Cet artiste dessinateur et cinéaste a répondu à cette question en relatant les Désastres de la guerre – expression de Jacques Callot qu’il admire – à travers tout le XX° siècle. Ce fut au Louvre Lens le nom d’une exposition de Marie-Laure Bernadac, qui a concocté avec Sébatien Delot cette splendide exposition.
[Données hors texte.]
Lemma roster_pick ids ps ts k cap i p :
  NoDup ids → roster_ok ids ps ts k → pick_order !! k = Some cap →
  ps !! i = Some p → team p = undrafted →
  roster_ok ids (<[i := set_team (on cap) p]> ps)
    (push_team cap (steamId p) ts) (S k).
Proof.
  intros Hnd (Hids & Ha & Hb & Hndt & Hsub & Hcons) Hk Hi Hun.
  assert (Hpin : p ∈ ps) by (by eapply list_elem_of_lookup_2).
  assert (Hnot : steamId p ∉ t_alpha ts ++ t_beta ts).
  { intros [Hin|Hin]%elem_of_app.
    - apply (Hcons p alpha) in Hin; [congruence|done].
    - apply (Hcons p beta) in Hin; [congruence|done]. }
  split_and!.
  - rewrite list_fmap_insert. simpl. rewrite list_insert_id; [done|].
    by rewrite list_lookup_fmap, Hi.
  - rewrite (team_sizes_S _ _ Hk).
    destruct cap; cbn [push_team t_alpha t_beta fst snd];
      rewrite ?length_app; cbn [length]; lia.
  - rewrite (team_sizes_S _ _ Hk).
    destruct cap; cbn [push_team t_alpha t_beta fst snd];
      rewrite ?length_app; cbn [length]; lia.
  - rewrite push_team_perm. by apply NoDup_cons.
  - intros x Hx. rewrite push_team_perm in Hx.
    apply elem_of_cons in Hx as [->|Hx]; [|by apply Hsub].
    rewrite <- Hids. apply list_elem_of_fmap. by exists p.
  - intros p' s Hp'. apply list_elem_of_lookup in Hp' as [j Hj].
    rewrite team_of_push. destruct (decide (j = i)) as [->|Hne].
    + rewrite list_lookup_insert_eq in Hj by (by eapply lookup_lt_Some).
      injection Hj as <-. simpl. destruct (decide (s = cap)) as [->|Hs].
      * split; [|done]. intros _. apply elem_of_app. right. by left.
      * split; [intros [= ?]; congruence|]. intros Hin. exfalso.
        apply Hnot, elem_of_app. destruct s; [by left|by right].
    + rewrite list_lookup_insert_ne in Hj by done.
      assert (Hp' : p' ∈ ps) by (by eapply list_elem_of_lookup_2).
      assert (Hdiff : steamId p' ≠ steamId p).
      { intros Heq. apply Hne. apply (NoDup_lookup ids j i (steamId p) Hnd).
        - by rewrite <- Hids, list_lookup_fmap, Hj, <- Heq.
        - by rewrite <- Hids, list_lookup_fmap, Hi. }
      rewrite (Hcons p' s Hp'). destruct (decide (s = cap)); [|done].
      split; [intros; apply elem_of_app; by left|].
      intros [?|Hx]%elem_of_app; [done|].
      by apply list_elem_of_singleton in Hx.
Qed.

Lemma roster_full ids ps ts :
  NoDup ids → length ids = 10%nat → roster_ok ids ps ts 8 →
  t_alpha ts ++ t_beta ts ≡ₚ ids ∧
  Forall (fun p => team p ≠ undrafted) ps.
Proof.
  intros Hnd Hlen (Hids & Ha & Hb & Hndt & Hsub & Hcons).
  change (team_sizes 8) with (5%nat, 5%nat) in Ha, Hb. simpl in Ha, Hb.
  assert (Hperm : t_alpha ts ++ t_beta ts ≡ₚ ids).
  { apply submseteq_length_Permutation; [by apply NoDup_submseteq|].
    rewrite length_app. lia. }
  split; [done|]. apply Forall_forall. intros p Hp Hun.
  assert (Hin : steamId p ∈ ids).
  { rewrite <- Hids. apply list_elem_of_fmap. by exists p. }
  rewrite <- Hperm in Hin. apply elem_of_app in Hin as [Hin|Hin].
  - apply (Hcons p alpha) in Hin; [congruence|done].
  - apply (Hcons p beta) in Hin; [congruence|done].
Qed.
(** Every public method of the class, applied to arguments. *)
Inductive client_call : io json -> Prop :=
| cc_list_entries kwargs : client_call (list_entries kwargs)
| cc_get_single_entry entry_id : client_call (get_single_entry entry_id)
| cc_create_entry kwargs : client_call (create_entry kwargs)
| cc_edit_entry entry_id kwargs : client_call (edit_entry entry_id kwargs)
| cc_mark_as_invoiced ids date : client_call (mark_as_invoiced ids date)
| cc_mark_as_approved ids approved_at : client_call (mark_as_approved ids approved_at)
| cc_mark_as_unapproved ids : client_call (mark_as_unapproved ids)
| cc_delete_entry entry_id : client_call (delete_entry entry_id)
| cc_list_tags kwargs : client_call (list_tags kwargs)
| cc_create_tags names : client_call (create_tags names)
| cc_get_single_tag tag_id : client_call (get_single_tag tag_id)
| cc_get_all_entries_for_tag tag_id kwargs :
    client_call (get_all_entries_for_tag tag_id kwargs)
| cc_edit_tag tag_id name : client_call (edit_tag tag_id name)
| cc_merge_tag tag_id other : client_call (merge_tag_into_this_tag tag_id other)
| cc_delete_single_tag tag_id : client_call (delete_single_tag tag_id)
| cc_delete_tags tag_ids : client_call (delete_tags tag_ids).

(** The calls whose body is [return self.fetch_json(...)]. *)
Inductive returns_response : io json -> Prop :=
| rr_list_entries kwargs : returns_response (list_entries kwargs)
| rr_get_single_entry entry_id : returns_response (get_single_entry entry_id)
| rr_create_entry kwargs : returns_response (create_entry kwargs)
| rr_edit_entry entry_id kwargs : returns_response (edit_entry entry_id kwargs)
| rr_list_tags kwargs : returns_response (list_tags kwargs)
| rr_create_tags names : returns_response (create_tags names)
| rr_get_single_tag tag_id : returns_response (get_single_tag tag_id)
| rr_get_all_entries_for_tag tag_id kwargs :
    returns_response (get_all_entries_for_tag tag_id kwargs)
| rr_edit_tag tag_id name : returns_response (edit_tag tag_id name).

(** The methods that interpolate one record ID into the URI and always send,
    as functions of that ID. *)
Inductive record_method : (pyval -> io json) -> Prop :=
| rm_get_single_entry : record_method get_single_entry
| rm_delete_entry : record_method delete_entry
| rm_get_single_tag : record_method get_single_tag
| rm_edit_tag name : record_method (fun tag_id => edit_tag tag_id name)
| rm_merge_tag other : record_method (fun tag_id => merge_tag_into_this_tag tag_id other)
| rm_delete_single_tag : record_method delete_single_tag
| rm_mark_as_unapproved : record_method mark_as_unapproved.

End Methods.
End NokoClient.

(** ** The normalisation helpers *)

Module SpecUtilities.

Definition digit_val (c : ascii) : option Z :=
  let n := N_of_ascii c in
  if ((48 <=? n) && (n <=? 57))%N then Some (Z.of_N n - 48) else None.

(** The number written by a string of decimal digits, most significant
    first, continuing from [acc]. *)
Fixpoint digits_val (acc : Z) (s : string) : option Z :=
  match s with
  | EmptyString => Some acc
  | String c s' =>
      match digit_val c with
      | Some d => digits_val (10 * acc + d) s'
      | None => None
      end
  end.

Definition is_leap (y : Z) : bool :=
  ((y mod 4 =? 0) && negb (y mod 100 =? 0)) || (y mod 400 =? 0).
Chronologie versus mouvement cyclique

L’exposition suit les étapes chronologiques d’une création qui se renouvelle autour d’un même thème : l’histoire comme destin collectif, l’engagement des hommes dans une histoire à la fois toujours différente et toujours semblable. Depuis le moment fondateur que fut pour William Kentridge, né en 1955 à Johannesburg, l’Apartheid en Afrique du Sud, il dit que pour pouvoir se contruire et aller de l’avant, il a du se rapporter, dit-il, à ce dont je ne me souviens pas pour lui donner forme à partir de fragments : “le monde est invité dans l’atelier dans lequel il entre sous sa forme éclatée, sous forme de fragments”.

Contrairement à l’historien qui veut produire une connaissance pour parvenir à une conscience éclairée, l’artiste a “une pensée périphérique, au bord de la conscience”. Il capte des images, des mots, des phrases, des idées qu’il recombine et modifie afin de rendre visible un processus invisible car encore en gestation ou déjà effacé ; ainsi, au début de son travail artistique, Kentridge avait permis de regarder ce qui n’a plus lieu d’être, Sophiatown une ville dont la population entière fut déplacée à Soweto en 1955. Elle a donné lieu à une représentation théâtrale en 1989 dont les décors sont présentés. Le dessin est la forme d’expression favorite de cet artiste, comme dans Arc Process (1990) une série de croquis au fusain présentés en éventail.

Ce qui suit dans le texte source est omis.